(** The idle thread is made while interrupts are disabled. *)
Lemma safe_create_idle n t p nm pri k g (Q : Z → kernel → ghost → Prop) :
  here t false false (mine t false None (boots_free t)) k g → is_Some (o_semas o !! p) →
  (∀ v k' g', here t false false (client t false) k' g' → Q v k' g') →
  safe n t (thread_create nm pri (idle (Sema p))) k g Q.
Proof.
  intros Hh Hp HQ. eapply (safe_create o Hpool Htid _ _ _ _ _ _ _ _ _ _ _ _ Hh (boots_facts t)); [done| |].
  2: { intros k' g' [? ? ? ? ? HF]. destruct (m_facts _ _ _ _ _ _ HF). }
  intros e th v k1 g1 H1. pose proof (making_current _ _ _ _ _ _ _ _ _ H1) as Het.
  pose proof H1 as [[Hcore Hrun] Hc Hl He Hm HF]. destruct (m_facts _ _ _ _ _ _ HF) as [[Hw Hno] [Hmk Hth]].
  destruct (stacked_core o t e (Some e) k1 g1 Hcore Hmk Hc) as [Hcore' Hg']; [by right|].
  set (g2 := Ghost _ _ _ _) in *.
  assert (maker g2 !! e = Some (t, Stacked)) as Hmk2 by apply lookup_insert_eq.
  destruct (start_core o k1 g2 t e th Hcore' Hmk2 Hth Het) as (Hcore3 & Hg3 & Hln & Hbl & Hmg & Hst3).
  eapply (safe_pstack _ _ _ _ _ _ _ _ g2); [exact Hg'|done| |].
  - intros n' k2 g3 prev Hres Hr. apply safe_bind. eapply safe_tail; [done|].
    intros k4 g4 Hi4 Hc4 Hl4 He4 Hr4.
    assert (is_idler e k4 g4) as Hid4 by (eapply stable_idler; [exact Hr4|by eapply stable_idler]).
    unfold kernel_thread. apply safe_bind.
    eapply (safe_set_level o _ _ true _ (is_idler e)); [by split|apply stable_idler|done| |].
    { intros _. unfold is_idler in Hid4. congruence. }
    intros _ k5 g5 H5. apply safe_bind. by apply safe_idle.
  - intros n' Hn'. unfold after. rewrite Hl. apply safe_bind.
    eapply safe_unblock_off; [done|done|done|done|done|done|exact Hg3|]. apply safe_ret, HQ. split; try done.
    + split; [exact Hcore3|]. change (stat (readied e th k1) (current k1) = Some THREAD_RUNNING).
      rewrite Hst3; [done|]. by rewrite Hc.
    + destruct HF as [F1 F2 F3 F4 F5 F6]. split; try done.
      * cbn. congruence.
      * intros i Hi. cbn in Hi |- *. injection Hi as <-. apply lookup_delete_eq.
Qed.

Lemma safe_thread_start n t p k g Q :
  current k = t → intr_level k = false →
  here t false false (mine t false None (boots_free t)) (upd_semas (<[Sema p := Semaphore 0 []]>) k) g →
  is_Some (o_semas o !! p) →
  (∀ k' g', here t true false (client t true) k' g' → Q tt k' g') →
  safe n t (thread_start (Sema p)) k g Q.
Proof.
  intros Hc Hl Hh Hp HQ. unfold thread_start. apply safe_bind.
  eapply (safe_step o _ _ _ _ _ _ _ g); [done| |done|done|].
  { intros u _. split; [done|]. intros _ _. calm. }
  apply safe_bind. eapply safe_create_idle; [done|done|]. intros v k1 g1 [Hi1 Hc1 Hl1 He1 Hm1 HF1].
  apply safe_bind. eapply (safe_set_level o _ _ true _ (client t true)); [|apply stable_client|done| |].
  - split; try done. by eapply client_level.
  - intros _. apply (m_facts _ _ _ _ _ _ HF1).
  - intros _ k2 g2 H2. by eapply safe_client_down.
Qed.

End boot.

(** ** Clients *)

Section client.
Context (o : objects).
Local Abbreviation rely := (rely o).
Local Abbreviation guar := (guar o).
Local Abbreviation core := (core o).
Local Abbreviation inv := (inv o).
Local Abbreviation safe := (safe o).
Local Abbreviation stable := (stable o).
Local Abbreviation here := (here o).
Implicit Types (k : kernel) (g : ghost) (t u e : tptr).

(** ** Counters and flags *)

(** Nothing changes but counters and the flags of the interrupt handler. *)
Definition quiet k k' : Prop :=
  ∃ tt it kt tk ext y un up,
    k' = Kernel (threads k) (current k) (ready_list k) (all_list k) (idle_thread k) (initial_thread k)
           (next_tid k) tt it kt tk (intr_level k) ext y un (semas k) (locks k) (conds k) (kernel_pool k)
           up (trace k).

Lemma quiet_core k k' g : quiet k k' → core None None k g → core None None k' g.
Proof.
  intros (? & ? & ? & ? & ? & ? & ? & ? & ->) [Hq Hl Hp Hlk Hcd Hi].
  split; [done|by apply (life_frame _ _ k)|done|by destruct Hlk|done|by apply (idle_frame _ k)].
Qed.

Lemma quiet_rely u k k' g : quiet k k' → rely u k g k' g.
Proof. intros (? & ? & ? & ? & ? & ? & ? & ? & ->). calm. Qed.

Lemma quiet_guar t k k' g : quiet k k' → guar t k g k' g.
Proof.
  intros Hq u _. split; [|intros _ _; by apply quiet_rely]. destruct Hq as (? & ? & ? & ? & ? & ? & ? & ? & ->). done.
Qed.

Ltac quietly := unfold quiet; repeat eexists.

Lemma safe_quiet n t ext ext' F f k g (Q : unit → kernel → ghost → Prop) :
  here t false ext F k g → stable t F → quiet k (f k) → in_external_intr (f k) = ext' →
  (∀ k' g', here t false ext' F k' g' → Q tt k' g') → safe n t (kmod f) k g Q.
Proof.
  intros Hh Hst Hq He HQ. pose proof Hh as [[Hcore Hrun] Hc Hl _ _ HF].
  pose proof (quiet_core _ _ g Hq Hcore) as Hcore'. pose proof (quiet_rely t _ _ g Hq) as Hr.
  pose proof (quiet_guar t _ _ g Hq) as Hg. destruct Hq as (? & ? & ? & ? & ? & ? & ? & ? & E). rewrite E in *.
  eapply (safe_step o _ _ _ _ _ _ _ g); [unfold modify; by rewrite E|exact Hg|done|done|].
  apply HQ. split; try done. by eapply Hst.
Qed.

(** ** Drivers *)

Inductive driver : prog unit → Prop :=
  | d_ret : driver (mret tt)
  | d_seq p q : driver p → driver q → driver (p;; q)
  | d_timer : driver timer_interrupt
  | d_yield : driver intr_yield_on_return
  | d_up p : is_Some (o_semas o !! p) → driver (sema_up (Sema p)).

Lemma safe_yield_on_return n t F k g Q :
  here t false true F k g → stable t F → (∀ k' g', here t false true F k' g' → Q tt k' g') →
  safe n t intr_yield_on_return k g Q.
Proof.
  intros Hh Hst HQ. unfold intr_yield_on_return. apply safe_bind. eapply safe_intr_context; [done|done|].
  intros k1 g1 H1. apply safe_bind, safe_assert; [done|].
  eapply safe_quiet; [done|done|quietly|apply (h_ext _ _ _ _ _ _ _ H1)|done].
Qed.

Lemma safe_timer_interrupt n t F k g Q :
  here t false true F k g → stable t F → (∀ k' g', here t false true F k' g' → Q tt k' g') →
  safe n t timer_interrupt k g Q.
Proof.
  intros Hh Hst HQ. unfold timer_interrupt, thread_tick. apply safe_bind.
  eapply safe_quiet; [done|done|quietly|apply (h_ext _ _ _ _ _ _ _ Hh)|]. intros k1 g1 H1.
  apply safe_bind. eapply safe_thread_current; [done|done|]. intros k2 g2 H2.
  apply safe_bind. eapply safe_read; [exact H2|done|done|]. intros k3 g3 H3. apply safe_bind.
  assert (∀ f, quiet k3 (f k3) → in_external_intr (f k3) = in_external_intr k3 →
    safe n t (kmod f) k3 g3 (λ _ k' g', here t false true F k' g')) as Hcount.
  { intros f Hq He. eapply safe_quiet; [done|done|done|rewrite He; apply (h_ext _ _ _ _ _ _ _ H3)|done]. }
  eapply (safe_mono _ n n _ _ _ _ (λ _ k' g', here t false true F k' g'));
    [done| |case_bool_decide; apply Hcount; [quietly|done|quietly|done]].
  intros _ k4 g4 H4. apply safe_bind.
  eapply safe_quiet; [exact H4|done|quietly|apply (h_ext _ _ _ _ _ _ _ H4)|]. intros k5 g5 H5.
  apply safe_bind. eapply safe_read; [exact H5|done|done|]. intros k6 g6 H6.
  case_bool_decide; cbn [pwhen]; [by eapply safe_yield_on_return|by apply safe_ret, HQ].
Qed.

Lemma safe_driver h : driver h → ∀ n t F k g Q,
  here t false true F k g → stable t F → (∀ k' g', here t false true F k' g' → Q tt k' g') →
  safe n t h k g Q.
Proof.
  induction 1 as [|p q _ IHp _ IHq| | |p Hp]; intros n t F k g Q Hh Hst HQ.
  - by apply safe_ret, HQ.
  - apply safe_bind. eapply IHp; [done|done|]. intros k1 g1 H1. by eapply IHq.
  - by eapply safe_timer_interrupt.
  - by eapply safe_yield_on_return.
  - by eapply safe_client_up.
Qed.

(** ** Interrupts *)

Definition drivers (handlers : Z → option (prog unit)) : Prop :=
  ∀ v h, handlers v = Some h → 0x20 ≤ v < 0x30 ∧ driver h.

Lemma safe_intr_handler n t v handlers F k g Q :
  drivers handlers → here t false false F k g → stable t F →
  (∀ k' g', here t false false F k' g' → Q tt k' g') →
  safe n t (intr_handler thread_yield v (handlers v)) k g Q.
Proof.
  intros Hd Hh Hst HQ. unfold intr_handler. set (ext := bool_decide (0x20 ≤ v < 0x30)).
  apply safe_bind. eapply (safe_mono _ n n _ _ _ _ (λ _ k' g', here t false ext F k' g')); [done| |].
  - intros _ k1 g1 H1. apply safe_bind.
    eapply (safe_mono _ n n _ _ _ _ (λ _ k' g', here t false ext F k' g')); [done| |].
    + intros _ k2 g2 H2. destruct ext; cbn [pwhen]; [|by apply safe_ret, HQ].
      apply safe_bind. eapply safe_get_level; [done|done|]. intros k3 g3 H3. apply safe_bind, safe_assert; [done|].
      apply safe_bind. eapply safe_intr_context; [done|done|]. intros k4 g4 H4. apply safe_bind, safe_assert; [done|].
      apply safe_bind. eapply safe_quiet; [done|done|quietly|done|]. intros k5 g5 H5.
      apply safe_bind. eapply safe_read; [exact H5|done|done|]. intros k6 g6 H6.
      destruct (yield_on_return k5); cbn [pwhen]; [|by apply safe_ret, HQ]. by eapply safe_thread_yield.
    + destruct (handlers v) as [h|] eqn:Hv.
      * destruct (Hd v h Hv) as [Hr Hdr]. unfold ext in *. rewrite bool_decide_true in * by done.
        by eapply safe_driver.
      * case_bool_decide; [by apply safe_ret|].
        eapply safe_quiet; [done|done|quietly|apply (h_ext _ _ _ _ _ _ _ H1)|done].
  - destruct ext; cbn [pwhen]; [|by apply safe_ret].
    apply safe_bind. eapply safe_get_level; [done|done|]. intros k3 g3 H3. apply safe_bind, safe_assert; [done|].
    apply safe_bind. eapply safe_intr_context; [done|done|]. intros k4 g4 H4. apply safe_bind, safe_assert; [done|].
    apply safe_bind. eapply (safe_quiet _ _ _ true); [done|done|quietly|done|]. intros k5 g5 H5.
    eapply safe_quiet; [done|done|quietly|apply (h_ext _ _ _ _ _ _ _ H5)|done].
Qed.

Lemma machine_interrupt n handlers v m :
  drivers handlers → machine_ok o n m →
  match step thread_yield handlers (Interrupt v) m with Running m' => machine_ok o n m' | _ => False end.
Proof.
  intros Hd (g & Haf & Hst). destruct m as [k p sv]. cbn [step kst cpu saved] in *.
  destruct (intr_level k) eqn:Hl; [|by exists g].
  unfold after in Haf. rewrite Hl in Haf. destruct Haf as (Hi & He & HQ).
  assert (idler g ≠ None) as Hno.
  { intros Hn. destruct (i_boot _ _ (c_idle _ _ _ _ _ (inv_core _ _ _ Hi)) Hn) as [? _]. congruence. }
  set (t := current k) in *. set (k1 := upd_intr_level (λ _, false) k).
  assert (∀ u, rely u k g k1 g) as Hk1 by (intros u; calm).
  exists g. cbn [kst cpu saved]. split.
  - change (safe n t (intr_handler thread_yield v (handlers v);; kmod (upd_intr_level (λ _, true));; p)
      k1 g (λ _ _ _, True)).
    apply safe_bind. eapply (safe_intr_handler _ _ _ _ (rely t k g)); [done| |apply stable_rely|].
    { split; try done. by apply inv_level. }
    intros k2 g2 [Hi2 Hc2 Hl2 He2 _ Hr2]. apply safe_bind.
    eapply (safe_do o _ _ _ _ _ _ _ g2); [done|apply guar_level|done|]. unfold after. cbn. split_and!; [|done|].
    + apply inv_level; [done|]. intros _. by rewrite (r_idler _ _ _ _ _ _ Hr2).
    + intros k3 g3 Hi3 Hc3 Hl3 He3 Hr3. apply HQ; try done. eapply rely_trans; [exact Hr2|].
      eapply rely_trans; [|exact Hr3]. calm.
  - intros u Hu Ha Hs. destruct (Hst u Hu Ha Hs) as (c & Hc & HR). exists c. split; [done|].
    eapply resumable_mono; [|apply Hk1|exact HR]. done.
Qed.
——
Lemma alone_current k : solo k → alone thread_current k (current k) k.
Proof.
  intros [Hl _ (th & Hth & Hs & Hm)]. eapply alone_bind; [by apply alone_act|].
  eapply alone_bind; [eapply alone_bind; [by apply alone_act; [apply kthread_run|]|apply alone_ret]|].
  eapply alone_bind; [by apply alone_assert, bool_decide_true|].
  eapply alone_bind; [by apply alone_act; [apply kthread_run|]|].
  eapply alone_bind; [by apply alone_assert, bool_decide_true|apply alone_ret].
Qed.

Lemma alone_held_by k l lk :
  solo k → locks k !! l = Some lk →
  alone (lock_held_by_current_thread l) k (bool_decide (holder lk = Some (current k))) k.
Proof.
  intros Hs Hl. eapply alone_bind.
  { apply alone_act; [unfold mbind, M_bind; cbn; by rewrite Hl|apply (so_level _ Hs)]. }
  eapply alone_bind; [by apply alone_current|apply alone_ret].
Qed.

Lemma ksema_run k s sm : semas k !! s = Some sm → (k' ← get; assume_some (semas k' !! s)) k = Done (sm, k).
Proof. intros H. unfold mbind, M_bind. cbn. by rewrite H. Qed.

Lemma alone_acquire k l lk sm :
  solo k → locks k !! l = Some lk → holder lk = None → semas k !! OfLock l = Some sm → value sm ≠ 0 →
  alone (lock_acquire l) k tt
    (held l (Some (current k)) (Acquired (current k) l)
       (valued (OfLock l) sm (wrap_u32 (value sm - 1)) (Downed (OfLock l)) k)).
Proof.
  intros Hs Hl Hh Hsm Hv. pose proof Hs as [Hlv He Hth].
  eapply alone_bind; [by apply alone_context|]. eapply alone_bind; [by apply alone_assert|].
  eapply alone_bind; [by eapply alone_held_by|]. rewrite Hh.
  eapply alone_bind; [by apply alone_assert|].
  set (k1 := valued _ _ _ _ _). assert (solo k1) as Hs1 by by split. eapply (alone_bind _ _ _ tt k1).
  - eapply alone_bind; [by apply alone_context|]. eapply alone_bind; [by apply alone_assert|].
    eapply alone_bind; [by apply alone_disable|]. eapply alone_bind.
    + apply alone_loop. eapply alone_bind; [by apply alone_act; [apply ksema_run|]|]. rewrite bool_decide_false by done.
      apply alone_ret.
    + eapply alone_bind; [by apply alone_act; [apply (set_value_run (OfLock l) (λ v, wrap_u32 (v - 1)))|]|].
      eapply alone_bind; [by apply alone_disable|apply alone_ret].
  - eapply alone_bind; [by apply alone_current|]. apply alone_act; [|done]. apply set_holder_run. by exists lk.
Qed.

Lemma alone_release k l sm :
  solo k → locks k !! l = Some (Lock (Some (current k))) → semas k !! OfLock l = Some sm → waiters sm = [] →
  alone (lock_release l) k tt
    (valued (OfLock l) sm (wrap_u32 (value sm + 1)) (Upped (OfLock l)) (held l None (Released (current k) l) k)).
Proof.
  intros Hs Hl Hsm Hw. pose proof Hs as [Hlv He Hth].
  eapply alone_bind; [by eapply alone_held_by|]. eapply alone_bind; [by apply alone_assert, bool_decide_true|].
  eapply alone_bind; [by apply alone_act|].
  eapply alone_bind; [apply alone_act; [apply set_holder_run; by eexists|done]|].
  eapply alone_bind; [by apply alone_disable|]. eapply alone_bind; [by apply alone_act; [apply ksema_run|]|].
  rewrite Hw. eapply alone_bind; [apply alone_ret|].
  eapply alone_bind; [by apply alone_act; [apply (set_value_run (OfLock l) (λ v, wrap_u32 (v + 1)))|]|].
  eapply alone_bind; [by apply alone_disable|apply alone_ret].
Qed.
——
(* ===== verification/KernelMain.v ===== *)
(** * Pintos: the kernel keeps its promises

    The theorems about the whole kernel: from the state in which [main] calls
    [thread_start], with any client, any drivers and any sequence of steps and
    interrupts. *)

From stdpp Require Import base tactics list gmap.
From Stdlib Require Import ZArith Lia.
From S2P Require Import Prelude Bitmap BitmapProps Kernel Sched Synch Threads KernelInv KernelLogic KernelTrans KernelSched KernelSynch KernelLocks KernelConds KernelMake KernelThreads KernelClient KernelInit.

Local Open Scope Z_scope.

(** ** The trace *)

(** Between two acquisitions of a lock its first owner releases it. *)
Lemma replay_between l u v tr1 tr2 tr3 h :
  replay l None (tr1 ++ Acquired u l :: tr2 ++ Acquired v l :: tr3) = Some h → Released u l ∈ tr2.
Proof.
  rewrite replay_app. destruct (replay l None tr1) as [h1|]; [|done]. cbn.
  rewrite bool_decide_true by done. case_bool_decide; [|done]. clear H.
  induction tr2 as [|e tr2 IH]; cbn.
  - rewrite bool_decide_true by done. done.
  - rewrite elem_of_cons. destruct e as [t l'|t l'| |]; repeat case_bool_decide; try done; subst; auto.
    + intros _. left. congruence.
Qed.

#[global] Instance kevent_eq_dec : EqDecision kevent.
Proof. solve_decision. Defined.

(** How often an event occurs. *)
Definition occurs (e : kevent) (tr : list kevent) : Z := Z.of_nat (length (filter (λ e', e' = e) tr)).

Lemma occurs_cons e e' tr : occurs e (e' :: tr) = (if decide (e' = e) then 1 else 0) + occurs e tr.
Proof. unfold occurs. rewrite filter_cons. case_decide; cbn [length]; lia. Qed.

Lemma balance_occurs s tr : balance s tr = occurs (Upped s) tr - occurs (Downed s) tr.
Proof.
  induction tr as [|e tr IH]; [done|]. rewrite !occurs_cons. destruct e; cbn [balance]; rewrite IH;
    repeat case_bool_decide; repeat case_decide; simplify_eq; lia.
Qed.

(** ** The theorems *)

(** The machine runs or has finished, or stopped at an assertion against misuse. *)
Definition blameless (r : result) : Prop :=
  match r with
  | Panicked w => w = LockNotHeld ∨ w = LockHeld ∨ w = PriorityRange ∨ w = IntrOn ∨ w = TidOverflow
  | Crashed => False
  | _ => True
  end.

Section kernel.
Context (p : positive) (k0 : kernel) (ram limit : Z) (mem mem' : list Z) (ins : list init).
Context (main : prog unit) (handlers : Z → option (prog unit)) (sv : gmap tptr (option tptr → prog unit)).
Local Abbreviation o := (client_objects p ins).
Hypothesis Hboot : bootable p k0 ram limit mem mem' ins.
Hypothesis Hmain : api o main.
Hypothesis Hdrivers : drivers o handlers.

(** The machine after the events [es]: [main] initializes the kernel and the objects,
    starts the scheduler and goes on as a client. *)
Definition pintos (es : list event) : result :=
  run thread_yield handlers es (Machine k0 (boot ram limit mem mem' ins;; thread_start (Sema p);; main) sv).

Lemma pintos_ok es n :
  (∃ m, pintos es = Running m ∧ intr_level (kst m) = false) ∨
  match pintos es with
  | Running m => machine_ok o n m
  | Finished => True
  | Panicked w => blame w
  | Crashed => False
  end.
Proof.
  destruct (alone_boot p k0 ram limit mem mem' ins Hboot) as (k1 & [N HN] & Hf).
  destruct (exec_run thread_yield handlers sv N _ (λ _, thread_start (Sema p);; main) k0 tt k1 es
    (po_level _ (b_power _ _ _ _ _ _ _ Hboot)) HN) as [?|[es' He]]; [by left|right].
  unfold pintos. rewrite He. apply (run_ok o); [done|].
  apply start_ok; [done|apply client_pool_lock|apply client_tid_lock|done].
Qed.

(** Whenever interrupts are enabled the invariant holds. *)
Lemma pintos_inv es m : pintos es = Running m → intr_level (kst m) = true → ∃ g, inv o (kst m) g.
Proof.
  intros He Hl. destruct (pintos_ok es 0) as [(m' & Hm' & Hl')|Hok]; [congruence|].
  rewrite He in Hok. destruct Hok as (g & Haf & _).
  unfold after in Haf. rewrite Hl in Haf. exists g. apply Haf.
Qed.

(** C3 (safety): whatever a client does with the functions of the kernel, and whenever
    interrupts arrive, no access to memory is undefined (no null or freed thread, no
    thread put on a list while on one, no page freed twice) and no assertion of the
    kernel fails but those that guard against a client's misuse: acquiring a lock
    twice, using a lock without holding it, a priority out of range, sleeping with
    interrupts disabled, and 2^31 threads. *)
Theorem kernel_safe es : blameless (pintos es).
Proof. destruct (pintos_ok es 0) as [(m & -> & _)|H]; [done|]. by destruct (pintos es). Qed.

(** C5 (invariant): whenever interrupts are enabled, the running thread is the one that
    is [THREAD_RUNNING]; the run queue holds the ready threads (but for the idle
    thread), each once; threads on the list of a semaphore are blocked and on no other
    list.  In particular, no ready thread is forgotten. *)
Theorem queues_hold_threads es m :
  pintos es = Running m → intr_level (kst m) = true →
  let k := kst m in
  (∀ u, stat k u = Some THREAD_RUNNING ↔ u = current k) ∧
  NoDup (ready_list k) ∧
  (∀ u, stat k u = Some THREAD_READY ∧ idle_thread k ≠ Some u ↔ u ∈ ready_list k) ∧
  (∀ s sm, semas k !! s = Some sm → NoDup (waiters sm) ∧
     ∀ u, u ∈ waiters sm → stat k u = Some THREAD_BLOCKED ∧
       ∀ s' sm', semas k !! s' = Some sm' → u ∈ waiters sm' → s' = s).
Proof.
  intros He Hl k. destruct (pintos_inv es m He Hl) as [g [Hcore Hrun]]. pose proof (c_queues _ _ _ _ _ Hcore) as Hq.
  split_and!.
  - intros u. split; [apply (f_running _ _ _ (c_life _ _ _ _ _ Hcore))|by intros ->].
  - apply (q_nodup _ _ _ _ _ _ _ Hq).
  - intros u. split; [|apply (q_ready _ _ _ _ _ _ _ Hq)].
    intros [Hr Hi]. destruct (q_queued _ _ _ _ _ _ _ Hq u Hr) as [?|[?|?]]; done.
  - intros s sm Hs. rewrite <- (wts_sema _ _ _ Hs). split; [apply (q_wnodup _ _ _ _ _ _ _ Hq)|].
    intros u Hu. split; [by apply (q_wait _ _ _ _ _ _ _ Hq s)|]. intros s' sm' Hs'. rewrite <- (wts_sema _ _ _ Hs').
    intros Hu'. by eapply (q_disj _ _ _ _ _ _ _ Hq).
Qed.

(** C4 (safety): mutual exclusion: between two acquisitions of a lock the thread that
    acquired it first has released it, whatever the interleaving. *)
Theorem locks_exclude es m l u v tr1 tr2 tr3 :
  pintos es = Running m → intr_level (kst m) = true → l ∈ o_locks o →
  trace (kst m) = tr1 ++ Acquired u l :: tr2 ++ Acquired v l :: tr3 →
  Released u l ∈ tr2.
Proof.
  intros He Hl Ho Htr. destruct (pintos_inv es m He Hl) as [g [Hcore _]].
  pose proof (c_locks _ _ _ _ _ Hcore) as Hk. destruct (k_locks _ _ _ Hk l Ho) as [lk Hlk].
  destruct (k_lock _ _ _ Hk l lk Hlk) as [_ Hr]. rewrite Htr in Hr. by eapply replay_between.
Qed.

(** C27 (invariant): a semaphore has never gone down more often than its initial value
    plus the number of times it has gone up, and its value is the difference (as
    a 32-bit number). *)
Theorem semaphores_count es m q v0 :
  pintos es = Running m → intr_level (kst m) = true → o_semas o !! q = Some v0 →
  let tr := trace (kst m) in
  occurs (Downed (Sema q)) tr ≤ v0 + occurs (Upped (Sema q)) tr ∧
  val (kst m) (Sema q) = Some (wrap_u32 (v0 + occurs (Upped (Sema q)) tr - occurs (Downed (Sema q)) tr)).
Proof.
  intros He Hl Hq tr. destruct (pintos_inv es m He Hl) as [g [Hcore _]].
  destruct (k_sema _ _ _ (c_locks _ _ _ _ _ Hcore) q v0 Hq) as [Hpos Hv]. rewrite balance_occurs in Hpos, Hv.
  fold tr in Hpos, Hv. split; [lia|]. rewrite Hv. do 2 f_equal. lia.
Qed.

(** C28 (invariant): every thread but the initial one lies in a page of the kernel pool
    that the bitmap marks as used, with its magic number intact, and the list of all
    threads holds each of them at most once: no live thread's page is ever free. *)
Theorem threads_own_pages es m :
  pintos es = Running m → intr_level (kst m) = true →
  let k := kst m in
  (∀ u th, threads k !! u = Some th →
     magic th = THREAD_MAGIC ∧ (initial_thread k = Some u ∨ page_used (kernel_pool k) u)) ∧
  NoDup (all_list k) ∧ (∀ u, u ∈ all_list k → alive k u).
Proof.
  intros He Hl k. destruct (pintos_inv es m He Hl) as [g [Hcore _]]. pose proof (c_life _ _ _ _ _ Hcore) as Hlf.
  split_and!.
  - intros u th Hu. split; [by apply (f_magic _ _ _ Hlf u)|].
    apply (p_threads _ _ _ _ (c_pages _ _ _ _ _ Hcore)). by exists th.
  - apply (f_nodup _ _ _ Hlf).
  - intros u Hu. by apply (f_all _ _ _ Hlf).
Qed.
——
What is being asked: Start with the line above that contains "From stdpp Require" and end with the line that contains "Local Open Scope Z_scope.". Write out those lines exactly, and only those.

Solution for this problem:
From stdpp Require Import base tactics list gmap.
From Stdlib Require Import ZArith Lia.
From S2P Require Import Prelude Bitmap BitmapProps Kernel Sched Synch Threads KernelInv KernelLogic KernelTrans KernelSched KernelSynch KernelLocks KernelConds KernelMake KernelThreads KernelClient KernelInit.

Local Open Scope Z_scope.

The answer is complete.